Der Talentscout für Heilige in der Literatur
Vom Heiligen Franziskus bis zum Fussballer Maradona: Berühmte Figuren
dienen als Projektionsfläche und Botschafter für unsere Werte.
Wie das
geht, erforscht Literaturwissenschaftler Nicolas Detering.

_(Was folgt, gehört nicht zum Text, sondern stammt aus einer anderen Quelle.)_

(** [str(x)]: plain notation down to six leading zeros, scientific beyond. *)
Definition zeros (n : Z) : string := String.concat "" (List.repeat "0"%string (Z.to_nat n)).
Definition dec_str (x : dec) : string :=
  let sign := if coef x <? 0 then "-"%string else ""%string in
  let digits := str_Z (Z.abs (coef x)) in
  let len := Z.of_nat (String.length digits) in
  let leftdigits := dexp x + len in
  let plain := (dexp x <=? 0) && (-6 <? leftdigits) in
  let dotplace := if plain then leftdigits else 1 in
  let body :=
    if dotplace <=? 0 then "0."%string +:+ zeros (- dotplace) +:+ digits
    else if len <=? dotplace then digits +:+ zeros (dotplace - len)
    else String.substring 0 (Z.to_nat dotplace) digits +:+ "."%string +:+
         String.substring (Z.to_nat dotplace) (Z.to_nat (len - dotplace)) digits in
  let e := leftdigits - dotplace in
  let expo := if e =? 0 then ""%string else "E"%string +:+ (if 0 <? e then "+"%string else ""%string) +:+ str_Z e in
  sign +:+ body +:+ expo.
Example dec_str_plain : map dec_str [Dec 900 (-2); Dec 5 (-3); Dec 0 (-3); Dec (-1250) (-2); Dec 12 3; Dec 1 (-9)]
  = ["9.00"; "0.005"; "0.000"; "-12.50"; "1.2E+4"; "1E-9"]%string.
Proof. reflexivity. Qed.

(** Exact comparison: the sign of [x - y]. *)
Definition dcompare (x y : dec) : comparison :=
  let e := Z.min (dexp x) (dexp y) in
  coef x * 10 ^ (dexp x - e) ?= coef y * 10 ^ (dexp y - e).
Definition dleb (x y : dec) : bool := match dcompare x y with Gt => false | _ => true end.
Definition dltb (x y : dec) : bool := match dcompare x y with Lt => true | _ => false end.
Definition deqb (x y : dec) : bool := match dcompare x y with Eq => true | _ => false end.

(** [x.quantize(Decimal(1).scaleb(e))] with the given rounding of a quotient. *)
Definition rescale (round : Z → Z → Z) (e : Z) (x : dec) : dec :=
  if e <=? dexp x then Dec (coef x * 10 ^ (dexp x - e)) e
  else Dec (Z.sgn (coef x) * round (Z.abs (coef x)) (10 ^ (e - dexp x))) e.
Definition quantize_half_up (x : dec) : Z := coef (rescale div_half_up 0 x).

«Wie hängt Literatur mit Gesellschaft und Kultur zusammen? Welchen Beitrag
kann sie leisten, die Fragen der Gegenwart mit Blick auf die Vergangenheit
zu beantworten? Wie erzählt sie Identität, Werte oder Krisen?» Die
Forschung von Nicolas Detering findet nicht nur in Bibliotheken und
Archiven statt, sondern auch bei der Zeitungslektüre, in Kunstmuseen und
auf Reisen. So hat eines seiner aktuellen Forschungsprojekte zur Poetik
des Sakralen, das vom Schweizerischen Nationalfonds (SNF) gefördert wird,
auch auf Reisen durch Italien seinen Anfang genommen. Detering, der
ursprünglich aus Hamburg kommt und seit fünf Jahren als Professor für
Neuere deutsche Literatur und Komparatistik an der Universität Bern
arbeitet, reist gern und regelmässig ins südliche Nachbarland, auch weil
seine Frau dort Familie hat. In Neapel etwa ist ihm aufgefallen, dass
Diego Maradona dort wie ein Heiliger verehrt wird und sich dies auch in
den omnipräsenten Darstellungen des Fussballers niederschlägt, auf denen
er meist mit einem Heiligenschein versehen ist.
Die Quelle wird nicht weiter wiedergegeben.